Input data »
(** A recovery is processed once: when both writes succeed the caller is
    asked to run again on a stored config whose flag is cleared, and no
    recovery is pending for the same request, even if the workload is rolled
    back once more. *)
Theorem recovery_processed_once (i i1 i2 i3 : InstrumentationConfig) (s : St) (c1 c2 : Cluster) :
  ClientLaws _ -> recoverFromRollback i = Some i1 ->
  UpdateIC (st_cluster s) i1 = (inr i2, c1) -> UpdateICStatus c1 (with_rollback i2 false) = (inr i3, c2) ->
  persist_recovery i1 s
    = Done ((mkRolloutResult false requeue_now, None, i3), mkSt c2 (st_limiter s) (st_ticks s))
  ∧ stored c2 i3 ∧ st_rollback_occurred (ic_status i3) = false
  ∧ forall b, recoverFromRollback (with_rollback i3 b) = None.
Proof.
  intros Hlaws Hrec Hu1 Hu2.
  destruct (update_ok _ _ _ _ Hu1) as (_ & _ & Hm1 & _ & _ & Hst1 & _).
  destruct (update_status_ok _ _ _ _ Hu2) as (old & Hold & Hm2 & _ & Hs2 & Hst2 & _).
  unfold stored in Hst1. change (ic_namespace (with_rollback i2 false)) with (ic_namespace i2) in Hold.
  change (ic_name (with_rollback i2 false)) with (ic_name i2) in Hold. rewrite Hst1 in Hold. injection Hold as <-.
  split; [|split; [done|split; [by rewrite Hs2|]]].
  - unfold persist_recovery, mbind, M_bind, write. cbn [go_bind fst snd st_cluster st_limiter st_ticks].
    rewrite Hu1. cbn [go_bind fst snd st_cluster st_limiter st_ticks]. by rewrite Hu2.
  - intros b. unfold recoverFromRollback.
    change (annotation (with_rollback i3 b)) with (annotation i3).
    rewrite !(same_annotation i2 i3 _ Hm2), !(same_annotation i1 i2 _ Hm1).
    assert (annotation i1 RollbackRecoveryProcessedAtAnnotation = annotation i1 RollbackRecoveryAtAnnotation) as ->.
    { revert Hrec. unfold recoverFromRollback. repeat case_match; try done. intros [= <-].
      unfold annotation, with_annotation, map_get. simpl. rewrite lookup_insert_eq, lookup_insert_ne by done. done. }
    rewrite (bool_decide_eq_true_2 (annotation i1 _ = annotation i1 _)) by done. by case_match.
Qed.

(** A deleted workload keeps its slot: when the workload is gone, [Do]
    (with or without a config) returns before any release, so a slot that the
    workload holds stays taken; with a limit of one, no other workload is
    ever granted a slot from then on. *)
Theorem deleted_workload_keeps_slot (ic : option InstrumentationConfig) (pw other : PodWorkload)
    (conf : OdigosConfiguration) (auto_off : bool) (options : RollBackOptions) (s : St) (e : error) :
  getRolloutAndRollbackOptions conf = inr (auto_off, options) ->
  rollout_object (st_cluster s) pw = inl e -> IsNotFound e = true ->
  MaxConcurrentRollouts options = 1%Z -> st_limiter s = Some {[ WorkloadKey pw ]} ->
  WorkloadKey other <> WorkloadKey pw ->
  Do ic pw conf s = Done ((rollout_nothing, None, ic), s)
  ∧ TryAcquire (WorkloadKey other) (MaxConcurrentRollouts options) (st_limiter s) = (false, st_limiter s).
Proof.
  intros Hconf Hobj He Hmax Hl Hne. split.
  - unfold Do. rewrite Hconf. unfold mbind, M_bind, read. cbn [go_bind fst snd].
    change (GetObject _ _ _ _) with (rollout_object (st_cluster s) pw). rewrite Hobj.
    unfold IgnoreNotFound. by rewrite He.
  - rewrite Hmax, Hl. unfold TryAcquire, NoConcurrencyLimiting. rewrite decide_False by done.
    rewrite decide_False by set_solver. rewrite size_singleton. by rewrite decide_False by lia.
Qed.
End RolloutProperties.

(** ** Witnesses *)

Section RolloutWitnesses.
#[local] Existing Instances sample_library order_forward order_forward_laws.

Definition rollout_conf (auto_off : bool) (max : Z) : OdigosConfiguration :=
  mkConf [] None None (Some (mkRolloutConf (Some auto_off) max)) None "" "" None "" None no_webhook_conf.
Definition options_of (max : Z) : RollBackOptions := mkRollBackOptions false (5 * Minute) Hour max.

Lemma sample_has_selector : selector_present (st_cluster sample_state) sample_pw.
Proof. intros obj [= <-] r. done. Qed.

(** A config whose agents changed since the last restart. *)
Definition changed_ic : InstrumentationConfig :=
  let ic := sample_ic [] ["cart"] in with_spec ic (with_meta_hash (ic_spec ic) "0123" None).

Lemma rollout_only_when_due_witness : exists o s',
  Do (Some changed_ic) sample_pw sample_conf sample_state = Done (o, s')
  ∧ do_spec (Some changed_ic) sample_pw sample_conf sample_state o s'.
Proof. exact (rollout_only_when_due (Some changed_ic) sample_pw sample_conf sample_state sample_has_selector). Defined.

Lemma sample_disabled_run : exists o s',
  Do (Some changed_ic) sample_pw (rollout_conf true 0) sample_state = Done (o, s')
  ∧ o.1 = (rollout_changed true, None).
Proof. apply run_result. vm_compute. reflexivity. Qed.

--

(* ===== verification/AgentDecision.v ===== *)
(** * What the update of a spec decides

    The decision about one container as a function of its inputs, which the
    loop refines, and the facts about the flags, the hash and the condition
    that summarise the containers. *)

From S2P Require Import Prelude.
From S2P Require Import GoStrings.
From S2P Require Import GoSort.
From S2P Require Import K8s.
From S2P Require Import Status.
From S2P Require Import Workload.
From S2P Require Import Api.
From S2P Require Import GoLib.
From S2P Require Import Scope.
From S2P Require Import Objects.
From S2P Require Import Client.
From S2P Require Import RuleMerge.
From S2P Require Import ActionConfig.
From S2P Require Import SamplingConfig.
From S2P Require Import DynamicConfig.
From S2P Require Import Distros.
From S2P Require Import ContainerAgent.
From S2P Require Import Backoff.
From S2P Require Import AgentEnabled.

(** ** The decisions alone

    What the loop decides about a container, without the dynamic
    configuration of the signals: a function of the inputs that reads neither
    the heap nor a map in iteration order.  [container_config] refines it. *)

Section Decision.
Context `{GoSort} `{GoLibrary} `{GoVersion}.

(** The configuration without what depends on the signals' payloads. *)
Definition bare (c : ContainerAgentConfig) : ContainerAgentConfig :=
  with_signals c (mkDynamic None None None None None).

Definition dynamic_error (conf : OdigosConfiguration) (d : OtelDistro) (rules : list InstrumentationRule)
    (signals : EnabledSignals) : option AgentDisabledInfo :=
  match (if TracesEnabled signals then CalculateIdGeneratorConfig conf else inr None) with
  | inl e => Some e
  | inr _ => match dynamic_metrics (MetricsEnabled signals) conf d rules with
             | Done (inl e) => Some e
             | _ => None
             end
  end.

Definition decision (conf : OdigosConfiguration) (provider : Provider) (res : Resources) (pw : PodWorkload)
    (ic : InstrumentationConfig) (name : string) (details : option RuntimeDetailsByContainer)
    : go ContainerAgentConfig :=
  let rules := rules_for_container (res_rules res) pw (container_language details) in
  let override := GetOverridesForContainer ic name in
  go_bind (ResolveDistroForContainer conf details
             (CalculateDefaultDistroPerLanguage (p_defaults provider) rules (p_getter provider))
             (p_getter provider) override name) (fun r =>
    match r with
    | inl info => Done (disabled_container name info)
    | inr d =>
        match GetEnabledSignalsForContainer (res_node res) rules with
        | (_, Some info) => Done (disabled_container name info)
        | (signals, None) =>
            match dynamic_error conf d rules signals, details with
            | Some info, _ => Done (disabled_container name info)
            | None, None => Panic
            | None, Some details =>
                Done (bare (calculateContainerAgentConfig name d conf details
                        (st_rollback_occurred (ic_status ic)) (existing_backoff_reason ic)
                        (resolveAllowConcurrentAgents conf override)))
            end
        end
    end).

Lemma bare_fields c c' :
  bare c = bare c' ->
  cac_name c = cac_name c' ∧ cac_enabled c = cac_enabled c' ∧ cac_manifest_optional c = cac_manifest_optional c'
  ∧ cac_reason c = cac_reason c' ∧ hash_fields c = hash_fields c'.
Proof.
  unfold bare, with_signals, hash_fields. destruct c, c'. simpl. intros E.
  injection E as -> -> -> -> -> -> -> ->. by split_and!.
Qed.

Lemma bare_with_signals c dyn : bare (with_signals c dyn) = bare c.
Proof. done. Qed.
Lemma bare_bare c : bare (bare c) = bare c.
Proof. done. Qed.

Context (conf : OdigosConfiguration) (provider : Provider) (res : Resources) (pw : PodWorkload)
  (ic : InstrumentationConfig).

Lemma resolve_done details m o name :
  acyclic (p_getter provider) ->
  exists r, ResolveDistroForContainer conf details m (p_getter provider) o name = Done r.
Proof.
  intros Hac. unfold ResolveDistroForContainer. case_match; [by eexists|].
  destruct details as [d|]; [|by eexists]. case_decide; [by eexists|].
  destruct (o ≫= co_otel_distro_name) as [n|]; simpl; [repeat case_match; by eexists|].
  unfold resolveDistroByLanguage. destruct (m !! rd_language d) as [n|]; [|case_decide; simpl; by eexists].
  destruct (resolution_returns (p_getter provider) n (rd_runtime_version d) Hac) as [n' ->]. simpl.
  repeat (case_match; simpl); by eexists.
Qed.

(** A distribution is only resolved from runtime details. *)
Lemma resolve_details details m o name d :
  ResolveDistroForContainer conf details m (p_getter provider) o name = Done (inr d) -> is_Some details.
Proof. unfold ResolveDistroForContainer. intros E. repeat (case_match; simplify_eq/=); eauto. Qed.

---

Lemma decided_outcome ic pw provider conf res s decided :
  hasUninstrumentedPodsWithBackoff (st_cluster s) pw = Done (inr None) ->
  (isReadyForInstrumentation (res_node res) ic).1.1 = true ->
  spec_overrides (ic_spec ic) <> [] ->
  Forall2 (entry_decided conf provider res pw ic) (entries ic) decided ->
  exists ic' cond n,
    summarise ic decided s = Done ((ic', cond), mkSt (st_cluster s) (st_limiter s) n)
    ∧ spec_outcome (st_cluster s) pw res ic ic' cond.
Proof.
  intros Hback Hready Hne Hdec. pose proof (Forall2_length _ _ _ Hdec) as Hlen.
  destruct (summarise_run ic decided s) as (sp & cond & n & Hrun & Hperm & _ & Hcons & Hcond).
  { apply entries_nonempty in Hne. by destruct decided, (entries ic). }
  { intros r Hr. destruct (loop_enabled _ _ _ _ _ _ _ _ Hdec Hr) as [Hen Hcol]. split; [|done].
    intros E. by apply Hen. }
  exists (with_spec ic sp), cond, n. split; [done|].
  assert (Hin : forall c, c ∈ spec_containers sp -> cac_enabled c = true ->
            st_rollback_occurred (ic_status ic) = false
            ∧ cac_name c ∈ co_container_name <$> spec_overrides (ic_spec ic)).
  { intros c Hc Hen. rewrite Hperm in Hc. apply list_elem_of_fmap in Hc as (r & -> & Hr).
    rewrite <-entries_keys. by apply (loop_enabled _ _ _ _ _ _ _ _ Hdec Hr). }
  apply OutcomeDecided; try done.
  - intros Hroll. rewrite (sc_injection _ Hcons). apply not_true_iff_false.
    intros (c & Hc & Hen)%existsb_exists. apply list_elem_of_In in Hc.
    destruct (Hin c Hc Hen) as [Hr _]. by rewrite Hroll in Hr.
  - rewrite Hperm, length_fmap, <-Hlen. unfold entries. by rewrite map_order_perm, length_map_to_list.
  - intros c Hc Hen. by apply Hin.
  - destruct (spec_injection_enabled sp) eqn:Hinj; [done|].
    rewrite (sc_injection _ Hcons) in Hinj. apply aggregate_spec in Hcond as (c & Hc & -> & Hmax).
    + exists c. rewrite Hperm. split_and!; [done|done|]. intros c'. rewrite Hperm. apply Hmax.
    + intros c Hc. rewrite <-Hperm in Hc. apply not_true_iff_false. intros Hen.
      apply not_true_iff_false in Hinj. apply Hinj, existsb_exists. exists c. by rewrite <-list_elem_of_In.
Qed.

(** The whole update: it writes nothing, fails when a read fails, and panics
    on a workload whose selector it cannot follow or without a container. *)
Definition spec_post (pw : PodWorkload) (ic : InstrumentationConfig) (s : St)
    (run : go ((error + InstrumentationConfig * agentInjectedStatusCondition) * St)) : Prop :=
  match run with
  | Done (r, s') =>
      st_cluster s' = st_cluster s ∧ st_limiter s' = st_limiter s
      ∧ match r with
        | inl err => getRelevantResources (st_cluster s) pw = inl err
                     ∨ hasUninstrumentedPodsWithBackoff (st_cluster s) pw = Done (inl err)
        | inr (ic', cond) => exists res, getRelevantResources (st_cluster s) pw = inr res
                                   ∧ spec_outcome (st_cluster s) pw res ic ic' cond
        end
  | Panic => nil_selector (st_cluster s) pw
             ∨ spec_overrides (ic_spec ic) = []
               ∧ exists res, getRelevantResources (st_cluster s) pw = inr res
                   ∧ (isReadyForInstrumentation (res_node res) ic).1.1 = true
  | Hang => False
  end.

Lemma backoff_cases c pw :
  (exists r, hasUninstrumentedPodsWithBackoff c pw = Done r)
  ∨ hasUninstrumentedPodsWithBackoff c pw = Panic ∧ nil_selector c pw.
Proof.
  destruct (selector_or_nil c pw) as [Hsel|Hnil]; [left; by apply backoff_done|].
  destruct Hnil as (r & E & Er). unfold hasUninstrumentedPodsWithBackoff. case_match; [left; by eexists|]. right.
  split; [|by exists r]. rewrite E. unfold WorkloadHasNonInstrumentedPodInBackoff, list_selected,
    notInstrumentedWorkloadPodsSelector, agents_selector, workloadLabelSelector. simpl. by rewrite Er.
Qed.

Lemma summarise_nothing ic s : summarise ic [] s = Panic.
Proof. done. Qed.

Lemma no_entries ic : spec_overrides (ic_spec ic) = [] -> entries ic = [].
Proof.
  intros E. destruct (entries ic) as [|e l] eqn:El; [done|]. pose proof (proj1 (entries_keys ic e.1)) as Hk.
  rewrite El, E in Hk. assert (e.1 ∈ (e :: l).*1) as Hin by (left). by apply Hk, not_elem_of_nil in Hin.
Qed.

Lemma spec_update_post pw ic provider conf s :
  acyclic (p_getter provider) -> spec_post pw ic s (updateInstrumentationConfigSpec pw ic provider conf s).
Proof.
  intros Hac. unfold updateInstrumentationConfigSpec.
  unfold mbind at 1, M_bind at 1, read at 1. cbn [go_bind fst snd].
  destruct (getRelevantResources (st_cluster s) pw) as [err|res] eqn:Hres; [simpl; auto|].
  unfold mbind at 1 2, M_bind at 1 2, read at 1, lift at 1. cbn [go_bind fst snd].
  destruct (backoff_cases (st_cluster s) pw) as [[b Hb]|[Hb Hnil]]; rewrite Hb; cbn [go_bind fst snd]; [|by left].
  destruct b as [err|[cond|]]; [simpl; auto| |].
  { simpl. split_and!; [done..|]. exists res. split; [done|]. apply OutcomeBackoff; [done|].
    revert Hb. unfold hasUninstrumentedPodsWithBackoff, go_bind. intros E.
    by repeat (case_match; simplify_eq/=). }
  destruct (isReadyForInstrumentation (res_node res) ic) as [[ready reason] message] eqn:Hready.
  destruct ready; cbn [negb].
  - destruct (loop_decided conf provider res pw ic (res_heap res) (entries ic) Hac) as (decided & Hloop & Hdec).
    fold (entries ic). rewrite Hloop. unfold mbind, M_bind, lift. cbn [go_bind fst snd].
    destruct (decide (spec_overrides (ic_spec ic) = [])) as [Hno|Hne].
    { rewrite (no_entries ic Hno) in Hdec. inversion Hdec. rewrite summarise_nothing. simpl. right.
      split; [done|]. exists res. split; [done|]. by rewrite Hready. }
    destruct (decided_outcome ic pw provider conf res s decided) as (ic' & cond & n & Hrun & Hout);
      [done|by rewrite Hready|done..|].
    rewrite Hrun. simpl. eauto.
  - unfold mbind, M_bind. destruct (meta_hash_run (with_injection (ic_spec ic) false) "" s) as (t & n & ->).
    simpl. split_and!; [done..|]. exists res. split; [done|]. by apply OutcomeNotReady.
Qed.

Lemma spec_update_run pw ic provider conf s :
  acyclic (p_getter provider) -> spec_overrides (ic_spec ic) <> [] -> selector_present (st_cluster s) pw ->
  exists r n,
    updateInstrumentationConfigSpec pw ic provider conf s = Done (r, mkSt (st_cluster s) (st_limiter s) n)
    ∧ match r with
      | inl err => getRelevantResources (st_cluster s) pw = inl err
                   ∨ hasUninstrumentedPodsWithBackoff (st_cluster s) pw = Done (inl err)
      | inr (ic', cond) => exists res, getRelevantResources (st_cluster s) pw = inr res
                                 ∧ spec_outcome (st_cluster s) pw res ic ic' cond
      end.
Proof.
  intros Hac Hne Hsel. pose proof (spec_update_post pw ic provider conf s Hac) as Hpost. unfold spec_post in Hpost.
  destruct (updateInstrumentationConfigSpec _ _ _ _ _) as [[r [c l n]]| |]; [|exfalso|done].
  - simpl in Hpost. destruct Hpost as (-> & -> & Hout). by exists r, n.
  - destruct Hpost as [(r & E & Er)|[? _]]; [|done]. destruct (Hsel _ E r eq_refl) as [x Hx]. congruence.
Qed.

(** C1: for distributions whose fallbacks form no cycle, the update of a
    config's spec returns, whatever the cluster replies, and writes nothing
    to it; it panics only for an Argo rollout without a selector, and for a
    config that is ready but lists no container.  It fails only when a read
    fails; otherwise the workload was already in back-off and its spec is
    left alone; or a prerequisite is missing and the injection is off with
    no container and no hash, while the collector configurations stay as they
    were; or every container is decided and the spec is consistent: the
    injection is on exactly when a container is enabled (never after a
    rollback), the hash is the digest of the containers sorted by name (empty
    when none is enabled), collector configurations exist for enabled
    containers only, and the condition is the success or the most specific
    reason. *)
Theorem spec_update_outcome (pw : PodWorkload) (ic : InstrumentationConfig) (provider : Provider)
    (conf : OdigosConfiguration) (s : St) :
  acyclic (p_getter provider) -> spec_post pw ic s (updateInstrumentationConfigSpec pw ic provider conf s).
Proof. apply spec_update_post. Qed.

What this task involves »
Above are the records; repeat exactly the lines from the one holding "(** A distribution" down to the one holding "Proof. unfold ResolveDistroForContainer.", end lines included.

Output of the exercise »
(** A distribution is only resolved from runtime details. *)
Lemma resolve_details details m o name d :
  ResolveDistroForContainer conf details m (p_getter provider) o name = Done (inr d) -> is_Some details.
Proof. unfold ResolveDistroForContainer. intros E. repeat (case_match; simplify_eq/=); eauto. Qed.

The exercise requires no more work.